[INPUT FOR THIS TASK]
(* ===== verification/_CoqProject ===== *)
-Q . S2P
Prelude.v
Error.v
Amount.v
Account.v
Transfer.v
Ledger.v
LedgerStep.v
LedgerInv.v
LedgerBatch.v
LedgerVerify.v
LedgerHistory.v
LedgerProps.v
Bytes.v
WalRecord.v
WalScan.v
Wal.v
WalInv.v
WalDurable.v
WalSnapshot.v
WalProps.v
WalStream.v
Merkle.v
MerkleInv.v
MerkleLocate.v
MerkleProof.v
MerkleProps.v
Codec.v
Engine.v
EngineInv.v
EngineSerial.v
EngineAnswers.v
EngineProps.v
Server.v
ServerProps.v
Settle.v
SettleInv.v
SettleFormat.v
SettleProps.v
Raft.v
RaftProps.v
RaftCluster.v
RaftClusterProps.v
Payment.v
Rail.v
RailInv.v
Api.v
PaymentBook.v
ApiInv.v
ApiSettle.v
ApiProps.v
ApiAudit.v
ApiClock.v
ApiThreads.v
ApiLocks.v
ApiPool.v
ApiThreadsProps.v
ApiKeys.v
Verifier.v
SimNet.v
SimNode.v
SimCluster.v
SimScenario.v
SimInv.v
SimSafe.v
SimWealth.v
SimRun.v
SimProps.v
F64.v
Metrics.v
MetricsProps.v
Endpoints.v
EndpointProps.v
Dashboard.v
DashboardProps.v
---
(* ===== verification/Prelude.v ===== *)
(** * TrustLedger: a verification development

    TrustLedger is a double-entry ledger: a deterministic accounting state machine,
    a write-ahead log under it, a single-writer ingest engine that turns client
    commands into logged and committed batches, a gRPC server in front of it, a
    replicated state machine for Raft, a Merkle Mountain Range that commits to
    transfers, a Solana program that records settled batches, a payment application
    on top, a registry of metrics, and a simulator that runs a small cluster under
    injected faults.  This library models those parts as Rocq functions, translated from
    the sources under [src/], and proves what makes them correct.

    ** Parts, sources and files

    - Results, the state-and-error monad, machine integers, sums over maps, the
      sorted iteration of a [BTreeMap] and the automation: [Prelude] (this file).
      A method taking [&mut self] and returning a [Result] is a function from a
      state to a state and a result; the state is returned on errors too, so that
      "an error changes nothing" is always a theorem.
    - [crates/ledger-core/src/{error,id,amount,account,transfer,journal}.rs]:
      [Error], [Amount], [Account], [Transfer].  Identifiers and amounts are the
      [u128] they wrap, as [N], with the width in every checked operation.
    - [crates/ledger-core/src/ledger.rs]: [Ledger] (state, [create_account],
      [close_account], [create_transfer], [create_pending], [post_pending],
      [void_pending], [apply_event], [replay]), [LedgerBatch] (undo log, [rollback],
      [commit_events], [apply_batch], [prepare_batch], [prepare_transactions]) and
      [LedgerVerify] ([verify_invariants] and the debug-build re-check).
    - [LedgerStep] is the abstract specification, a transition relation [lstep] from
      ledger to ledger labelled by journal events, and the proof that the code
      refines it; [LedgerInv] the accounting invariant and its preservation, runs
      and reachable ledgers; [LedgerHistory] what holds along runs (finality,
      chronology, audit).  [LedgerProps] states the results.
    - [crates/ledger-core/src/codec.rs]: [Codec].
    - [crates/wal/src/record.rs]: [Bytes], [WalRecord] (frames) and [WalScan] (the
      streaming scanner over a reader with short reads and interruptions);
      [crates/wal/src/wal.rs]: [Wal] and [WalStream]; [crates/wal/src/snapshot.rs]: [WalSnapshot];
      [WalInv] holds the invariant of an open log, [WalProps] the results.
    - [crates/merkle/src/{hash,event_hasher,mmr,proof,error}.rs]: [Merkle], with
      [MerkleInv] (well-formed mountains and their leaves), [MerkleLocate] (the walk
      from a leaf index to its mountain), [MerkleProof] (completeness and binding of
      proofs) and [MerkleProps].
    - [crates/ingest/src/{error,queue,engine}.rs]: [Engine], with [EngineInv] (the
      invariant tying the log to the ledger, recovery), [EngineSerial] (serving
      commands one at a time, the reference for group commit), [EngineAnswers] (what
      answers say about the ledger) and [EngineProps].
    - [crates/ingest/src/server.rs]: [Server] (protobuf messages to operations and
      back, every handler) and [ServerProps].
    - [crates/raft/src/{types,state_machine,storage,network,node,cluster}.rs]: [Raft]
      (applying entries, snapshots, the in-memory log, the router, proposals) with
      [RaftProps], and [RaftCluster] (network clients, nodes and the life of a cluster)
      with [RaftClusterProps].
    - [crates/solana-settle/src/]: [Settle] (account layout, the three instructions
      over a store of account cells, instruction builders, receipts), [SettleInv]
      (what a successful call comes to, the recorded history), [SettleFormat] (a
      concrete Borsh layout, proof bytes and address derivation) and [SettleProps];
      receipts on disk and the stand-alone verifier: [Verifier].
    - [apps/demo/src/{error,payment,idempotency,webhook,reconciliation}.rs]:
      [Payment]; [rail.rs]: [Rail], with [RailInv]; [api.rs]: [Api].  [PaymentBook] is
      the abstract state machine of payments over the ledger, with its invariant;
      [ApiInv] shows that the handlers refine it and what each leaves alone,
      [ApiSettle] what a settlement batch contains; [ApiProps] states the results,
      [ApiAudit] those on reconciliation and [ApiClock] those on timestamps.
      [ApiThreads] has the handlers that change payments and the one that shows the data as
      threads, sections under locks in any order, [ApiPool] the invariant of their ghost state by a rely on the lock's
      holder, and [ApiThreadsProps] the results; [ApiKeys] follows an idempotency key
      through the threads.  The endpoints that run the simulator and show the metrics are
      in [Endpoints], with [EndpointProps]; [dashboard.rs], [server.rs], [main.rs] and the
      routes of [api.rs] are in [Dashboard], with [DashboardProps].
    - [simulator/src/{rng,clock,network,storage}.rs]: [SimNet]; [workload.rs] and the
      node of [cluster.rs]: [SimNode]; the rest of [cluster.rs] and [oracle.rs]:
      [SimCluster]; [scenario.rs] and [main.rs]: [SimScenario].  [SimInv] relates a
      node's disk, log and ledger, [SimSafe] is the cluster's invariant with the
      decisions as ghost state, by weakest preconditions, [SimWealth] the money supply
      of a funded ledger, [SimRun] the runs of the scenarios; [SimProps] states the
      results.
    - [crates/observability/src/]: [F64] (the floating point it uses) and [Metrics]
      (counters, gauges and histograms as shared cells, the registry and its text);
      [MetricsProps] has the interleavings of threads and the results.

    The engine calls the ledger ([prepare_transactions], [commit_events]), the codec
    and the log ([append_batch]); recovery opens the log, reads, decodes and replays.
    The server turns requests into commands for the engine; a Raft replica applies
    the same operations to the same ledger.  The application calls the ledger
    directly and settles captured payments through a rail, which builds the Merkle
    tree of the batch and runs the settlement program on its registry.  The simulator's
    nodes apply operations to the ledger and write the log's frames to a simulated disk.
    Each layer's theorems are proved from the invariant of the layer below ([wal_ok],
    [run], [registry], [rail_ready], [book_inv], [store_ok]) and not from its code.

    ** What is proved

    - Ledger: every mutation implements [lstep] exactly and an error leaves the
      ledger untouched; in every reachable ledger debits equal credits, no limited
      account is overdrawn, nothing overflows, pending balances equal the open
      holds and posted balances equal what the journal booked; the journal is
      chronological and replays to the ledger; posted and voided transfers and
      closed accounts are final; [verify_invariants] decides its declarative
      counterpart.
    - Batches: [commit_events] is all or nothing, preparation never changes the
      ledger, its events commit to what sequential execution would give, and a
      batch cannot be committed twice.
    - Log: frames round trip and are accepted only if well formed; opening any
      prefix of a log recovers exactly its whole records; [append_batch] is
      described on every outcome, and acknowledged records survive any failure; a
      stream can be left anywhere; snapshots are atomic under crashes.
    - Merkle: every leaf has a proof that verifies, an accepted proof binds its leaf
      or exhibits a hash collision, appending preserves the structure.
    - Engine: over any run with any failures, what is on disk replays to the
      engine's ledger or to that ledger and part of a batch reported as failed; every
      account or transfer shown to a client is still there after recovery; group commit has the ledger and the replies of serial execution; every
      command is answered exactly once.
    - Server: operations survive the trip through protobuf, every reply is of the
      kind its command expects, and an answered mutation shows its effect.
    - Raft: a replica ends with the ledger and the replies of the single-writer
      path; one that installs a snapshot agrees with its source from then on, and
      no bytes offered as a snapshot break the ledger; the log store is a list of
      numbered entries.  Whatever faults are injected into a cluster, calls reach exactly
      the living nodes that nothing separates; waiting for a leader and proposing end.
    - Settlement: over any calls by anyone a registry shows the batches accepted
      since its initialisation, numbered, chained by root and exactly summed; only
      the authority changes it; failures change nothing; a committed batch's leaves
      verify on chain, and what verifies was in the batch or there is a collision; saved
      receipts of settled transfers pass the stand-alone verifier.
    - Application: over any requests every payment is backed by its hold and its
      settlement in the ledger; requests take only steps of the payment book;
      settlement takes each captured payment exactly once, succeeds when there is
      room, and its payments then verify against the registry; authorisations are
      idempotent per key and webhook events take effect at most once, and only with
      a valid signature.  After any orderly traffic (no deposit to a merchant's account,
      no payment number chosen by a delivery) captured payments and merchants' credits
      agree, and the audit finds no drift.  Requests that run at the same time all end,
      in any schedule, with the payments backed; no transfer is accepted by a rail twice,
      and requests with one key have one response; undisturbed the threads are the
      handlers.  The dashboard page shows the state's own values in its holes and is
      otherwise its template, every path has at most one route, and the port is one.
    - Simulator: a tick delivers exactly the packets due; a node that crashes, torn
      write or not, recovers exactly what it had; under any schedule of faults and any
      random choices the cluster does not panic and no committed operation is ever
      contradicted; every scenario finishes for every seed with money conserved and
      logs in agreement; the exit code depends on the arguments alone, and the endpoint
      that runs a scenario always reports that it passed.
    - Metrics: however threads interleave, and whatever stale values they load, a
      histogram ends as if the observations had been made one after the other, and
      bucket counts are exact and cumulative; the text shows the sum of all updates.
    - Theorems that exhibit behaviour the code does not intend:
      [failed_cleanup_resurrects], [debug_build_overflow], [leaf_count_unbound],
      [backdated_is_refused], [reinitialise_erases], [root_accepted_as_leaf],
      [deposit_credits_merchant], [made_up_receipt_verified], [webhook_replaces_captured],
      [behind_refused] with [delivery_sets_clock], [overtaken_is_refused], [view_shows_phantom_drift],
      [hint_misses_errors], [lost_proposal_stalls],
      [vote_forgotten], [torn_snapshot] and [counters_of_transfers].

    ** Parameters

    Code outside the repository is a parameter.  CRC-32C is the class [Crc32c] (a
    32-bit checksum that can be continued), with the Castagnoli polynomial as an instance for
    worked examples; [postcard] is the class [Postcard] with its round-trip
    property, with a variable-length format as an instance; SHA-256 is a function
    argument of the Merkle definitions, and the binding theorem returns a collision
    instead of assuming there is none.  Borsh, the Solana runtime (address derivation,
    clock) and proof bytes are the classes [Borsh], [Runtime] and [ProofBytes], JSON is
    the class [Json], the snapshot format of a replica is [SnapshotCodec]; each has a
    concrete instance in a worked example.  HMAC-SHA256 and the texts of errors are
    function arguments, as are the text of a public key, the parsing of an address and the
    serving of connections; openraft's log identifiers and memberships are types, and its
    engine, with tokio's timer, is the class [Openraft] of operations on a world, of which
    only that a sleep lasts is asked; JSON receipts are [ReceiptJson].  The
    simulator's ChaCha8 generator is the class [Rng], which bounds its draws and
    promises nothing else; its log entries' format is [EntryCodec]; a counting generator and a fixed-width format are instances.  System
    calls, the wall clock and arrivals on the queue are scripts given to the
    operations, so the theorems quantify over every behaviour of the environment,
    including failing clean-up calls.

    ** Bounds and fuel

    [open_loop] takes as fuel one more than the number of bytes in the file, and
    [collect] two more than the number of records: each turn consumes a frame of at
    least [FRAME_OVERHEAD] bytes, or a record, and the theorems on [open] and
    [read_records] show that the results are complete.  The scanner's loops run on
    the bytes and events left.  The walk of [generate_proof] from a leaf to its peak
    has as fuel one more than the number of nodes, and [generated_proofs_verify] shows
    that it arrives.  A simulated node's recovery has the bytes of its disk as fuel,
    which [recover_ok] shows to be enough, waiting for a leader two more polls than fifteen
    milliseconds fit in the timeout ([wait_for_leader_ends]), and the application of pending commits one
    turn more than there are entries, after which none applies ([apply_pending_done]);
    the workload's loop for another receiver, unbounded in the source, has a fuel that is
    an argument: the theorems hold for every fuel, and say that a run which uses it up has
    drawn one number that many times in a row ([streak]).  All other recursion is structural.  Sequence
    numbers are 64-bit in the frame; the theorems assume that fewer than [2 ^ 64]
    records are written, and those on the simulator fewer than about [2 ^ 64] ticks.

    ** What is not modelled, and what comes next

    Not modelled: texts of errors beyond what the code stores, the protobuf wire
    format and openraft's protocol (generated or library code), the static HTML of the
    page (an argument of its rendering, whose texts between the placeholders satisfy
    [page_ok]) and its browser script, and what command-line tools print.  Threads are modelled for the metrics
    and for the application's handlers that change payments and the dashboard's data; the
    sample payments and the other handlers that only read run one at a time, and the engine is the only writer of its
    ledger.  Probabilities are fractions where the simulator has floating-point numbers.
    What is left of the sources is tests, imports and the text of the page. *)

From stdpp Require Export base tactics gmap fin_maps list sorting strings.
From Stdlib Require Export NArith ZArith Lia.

[WHAT YOU HAVE TO DO] Look over the listing above. Pick out and copy every line that includes "trip".

[TASK SOLUTION]
    - Log: frames round trip and are accepted only if well formed; opening any
    - Server: operations survive the trip through protobuf, every reply is of the
    worked examples; [postcard] is the class [Postcard] with its round-trip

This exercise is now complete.